PROBLEM STATEMENT: Below are some records. Return exactly the lines from the one with "k = di_InstanceID d)." to the one with "(** What an", and nothing else.

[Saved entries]
************

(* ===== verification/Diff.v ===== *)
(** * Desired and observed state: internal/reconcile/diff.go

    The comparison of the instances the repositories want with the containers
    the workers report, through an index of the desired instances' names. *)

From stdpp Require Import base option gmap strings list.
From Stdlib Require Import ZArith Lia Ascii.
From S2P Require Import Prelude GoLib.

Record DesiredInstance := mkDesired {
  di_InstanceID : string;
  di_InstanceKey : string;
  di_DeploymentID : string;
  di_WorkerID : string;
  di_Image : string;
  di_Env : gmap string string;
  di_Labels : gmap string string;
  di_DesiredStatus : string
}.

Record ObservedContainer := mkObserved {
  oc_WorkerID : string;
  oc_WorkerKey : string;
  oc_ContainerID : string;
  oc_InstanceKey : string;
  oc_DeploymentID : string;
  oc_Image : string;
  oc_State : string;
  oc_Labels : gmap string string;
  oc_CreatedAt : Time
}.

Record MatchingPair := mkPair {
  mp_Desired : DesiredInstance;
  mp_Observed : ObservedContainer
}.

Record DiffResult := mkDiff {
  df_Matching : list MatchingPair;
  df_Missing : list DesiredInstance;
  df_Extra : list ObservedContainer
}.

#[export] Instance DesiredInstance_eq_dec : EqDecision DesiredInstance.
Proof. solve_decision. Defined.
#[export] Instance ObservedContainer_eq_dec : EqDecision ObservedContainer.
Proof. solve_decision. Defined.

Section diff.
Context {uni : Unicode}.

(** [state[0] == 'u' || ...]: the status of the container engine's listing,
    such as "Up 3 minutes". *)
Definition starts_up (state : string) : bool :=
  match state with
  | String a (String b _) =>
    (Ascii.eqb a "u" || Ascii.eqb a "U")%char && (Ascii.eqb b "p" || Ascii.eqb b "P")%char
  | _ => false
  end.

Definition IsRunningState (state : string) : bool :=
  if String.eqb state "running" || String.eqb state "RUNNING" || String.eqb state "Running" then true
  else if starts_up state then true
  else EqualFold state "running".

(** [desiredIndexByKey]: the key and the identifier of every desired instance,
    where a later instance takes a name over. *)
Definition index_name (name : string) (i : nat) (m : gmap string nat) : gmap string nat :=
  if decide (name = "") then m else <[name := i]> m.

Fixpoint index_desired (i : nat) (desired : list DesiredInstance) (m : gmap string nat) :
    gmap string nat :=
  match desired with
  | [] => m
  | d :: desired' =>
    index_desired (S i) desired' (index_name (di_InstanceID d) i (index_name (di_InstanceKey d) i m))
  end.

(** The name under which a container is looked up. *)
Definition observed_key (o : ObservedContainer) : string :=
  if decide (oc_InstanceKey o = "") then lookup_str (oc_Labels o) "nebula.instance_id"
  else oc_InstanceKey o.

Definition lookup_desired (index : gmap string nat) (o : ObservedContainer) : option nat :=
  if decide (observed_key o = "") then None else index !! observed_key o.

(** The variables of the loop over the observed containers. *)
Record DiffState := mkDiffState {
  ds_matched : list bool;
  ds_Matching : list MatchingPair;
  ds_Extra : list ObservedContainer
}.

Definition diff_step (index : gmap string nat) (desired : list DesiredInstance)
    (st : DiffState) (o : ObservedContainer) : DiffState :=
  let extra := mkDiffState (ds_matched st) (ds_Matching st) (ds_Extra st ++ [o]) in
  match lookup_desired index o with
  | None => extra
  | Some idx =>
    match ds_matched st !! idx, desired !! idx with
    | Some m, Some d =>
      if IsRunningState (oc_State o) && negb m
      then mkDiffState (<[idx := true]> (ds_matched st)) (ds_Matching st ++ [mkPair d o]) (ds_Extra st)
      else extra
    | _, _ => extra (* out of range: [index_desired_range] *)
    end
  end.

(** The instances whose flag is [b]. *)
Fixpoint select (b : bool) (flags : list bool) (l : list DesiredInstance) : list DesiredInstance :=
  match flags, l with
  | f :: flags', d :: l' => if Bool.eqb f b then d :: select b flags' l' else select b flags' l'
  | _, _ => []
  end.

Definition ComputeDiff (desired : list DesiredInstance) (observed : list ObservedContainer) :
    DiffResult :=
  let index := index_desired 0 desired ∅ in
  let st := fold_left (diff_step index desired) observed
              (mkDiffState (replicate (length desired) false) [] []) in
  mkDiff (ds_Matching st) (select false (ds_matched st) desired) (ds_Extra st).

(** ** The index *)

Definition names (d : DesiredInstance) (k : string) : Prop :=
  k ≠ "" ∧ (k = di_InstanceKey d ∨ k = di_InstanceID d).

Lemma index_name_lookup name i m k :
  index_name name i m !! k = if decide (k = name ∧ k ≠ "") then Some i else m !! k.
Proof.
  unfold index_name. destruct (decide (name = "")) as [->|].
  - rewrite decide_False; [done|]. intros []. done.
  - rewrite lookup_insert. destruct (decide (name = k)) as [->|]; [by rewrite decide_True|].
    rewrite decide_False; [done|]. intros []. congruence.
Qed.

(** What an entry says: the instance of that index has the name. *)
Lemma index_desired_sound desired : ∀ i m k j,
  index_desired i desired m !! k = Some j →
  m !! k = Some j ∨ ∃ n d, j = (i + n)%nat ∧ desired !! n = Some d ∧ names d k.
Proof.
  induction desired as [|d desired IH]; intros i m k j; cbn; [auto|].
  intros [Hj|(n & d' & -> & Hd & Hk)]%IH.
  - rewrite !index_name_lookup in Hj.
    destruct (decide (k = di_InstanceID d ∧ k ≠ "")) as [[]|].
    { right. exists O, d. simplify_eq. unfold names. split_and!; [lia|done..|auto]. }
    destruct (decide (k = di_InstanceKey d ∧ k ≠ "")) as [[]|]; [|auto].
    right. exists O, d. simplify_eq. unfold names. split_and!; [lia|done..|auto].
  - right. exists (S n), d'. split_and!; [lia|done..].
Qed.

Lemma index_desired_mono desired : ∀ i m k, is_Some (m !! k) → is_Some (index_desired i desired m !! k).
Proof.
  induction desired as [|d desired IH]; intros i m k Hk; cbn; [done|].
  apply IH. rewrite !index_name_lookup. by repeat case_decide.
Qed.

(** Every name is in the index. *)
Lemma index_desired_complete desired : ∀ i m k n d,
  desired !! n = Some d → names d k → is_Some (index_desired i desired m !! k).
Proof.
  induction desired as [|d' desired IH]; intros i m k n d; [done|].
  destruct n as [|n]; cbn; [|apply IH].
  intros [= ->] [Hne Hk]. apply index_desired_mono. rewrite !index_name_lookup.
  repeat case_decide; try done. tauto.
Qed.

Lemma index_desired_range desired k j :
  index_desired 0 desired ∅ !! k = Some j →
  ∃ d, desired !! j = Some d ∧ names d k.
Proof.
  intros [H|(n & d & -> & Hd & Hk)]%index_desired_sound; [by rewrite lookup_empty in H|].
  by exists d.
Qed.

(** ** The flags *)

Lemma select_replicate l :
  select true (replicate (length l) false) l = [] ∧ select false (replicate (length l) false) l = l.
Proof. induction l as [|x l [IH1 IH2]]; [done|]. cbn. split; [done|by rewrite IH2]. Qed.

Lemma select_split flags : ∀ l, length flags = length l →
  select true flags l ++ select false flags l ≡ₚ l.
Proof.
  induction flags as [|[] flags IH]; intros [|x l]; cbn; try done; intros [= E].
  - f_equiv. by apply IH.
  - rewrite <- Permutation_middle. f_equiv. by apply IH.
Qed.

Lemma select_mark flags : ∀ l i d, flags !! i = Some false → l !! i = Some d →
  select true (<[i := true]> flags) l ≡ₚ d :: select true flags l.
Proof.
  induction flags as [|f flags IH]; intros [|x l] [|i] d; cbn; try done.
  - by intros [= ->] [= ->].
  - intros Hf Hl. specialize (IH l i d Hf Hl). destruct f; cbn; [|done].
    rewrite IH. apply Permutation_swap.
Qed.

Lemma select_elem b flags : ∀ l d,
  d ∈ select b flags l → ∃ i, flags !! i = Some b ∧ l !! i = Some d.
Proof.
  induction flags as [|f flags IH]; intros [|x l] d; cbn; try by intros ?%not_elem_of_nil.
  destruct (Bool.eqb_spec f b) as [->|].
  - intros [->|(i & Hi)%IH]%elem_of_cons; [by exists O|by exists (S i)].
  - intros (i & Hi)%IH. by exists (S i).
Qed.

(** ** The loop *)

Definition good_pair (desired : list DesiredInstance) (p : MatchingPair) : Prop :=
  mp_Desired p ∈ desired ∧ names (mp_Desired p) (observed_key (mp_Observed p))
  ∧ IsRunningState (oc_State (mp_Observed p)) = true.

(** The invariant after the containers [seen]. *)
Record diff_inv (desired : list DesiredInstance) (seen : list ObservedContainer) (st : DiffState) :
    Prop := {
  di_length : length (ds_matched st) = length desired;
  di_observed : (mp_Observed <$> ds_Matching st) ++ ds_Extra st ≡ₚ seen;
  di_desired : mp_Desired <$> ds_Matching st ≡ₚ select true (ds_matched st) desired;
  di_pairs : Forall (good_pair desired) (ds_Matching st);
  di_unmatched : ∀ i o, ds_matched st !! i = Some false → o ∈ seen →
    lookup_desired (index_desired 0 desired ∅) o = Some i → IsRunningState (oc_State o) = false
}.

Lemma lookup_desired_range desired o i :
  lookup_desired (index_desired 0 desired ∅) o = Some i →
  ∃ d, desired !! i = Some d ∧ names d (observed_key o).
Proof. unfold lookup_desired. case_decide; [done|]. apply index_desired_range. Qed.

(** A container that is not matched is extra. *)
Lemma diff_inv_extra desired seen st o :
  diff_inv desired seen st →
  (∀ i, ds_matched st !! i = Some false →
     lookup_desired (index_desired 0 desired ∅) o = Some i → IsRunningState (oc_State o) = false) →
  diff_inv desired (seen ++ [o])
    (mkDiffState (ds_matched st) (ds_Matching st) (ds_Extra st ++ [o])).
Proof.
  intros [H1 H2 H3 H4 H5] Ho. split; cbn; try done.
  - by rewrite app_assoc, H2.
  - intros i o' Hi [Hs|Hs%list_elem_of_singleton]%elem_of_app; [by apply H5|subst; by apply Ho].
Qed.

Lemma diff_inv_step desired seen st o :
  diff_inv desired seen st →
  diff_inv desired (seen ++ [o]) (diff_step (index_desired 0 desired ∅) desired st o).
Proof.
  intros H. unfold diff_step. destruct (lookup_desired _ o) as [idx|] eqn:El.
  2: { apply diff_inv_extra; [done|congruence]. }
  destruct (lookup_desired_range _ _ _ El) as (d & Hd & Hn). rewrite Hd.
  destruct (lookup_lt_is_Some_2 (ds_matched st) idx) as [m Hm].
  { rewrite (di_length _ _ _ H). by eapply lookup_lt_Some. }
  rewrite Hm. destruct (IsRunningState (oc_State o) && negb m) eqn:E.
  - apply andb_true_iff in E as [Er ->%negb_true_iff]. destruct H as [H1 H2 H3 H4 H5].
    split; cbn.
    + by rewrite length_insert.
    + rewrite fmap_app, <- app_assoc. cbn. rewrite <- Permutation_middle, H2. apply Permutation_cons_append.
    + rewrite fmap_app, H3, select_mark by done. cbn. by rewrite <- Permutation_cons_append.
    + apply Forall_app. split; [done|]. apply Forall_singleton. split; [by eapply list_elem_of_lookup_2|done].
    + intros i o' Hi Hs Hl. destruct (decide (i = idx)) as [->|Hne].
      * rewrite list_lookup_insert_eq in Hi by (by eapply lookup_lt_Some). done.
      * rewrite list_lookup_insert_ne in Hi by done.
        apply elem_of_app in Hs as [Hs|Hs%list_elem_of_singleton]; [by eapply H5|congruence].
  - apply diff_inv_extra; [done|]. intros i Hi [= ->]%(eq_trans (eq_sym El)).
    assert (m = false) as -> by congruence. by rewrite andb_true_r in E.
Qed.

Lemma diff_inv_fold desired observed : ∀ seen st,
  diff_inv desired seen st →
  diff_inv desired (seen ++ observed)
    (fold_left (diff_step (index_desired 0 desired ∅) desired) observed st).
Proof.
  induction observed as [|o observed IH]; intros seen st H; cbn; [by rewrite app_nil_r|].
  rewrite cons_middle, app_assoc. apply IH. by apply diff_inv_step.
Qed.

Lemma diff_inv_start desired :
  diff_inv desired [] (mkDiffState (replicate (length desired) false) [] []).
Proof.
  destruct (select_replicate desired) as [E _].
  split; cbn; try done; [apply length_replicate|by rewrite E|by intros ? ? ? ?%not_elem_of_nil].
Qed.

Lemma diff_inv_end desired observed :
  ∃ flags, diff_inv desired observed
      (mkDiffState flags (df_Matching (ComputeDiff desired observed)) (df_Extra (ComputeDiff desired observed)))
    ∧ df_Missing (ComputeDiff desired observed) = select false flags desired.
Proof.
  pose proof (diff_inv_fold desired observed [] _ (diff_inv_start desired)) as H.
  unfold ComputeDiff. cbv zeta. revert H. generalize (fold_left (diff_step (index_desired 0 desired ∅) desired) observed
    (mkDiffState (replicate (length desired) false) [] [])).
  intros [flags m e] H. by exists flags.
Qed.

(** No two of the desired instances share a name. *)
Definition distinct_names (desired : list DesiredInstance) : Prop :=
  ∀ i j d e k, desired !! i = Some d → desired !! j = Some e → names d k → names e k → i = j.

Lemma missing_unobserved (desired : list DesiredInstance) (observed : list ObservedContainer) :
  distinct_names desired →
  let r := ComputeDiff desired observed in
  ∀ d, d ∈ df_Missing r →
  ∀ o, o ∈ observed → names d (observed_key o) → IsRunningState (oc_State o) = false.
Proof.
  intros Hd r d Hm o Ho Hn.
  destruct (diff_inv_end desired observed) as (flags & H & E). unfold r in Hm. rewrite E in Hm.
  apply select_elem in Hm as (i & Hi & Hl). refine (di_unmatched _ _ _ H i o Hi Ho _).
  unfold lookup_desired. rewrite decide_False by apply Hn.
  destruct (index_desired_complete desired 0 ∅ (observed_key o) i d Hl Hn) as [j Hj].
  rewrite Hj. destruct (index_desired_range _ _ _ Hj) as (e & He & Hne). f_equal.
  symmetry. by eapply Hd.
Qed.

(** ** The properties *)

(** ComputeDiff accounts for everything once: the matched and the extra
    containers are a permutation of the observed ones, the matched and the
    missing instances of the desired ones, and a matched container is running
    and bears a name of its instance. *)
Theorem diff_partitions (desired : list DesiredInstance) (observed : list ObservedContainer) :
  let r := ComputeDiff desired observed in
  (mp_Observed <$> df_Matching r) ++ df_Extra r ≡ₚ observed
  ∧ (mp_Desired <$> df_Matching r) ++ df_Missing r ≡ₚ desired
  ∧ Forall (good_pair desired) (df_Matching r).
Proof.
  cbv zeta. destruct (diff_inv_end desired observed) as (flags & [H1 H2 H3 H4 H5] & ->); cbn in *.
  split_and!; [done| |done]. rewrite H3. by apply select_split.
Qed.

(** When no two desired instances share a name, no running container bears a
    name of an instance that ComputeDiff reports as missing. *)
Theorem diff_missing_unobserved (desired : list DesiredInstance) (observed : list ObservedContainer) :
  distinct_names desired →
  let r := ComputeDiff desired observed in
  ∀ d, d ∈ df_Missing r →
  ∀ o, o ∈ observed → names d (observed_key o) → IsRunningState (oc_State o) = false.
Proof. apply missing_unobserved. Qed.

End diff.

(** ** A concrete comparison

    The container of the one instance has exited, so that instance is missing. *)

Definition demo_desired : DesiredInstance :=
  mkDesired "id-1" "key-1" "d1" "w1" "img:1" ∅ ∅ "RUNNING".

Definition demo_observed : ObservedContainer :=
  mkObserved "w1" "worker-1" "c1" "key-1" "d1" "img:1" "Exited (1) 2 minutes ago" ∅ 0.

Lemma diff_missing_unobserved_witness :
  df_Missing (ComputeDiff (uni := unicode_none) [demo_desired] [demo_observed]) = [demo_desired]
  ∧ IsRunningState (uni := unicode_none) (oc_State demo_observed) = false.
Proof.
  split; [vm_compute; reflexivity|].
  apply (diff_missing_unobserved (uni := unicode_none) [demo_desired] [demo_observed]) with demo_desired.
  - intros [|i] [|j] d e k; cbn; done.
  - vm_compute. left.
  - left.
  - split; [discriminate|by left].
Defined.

************

TASK OUTPUT:
  k ≠ "" ∧ (k = di_InstanceKey d ∨ k = di_InstanceID d).

Lemma index_name_lookup name i m k :
  index_name name i m !! k = if decide (k = name ∧ k ≠ "") then Some i else m !! k.
Proof.
  unfold index_name. destruct (decide (name = "")) as [->|].
  - rewrite decide_False; [done|]. intros []. done.
  - rewrite lookup_insert. destruct (decide (name = k)) as [->|]; [by rewrite decide_True|].
    rewrite decide_False; [done|]. intros []. congruence.
Qed.

(** What an entry says: the instance of that index has the name. *)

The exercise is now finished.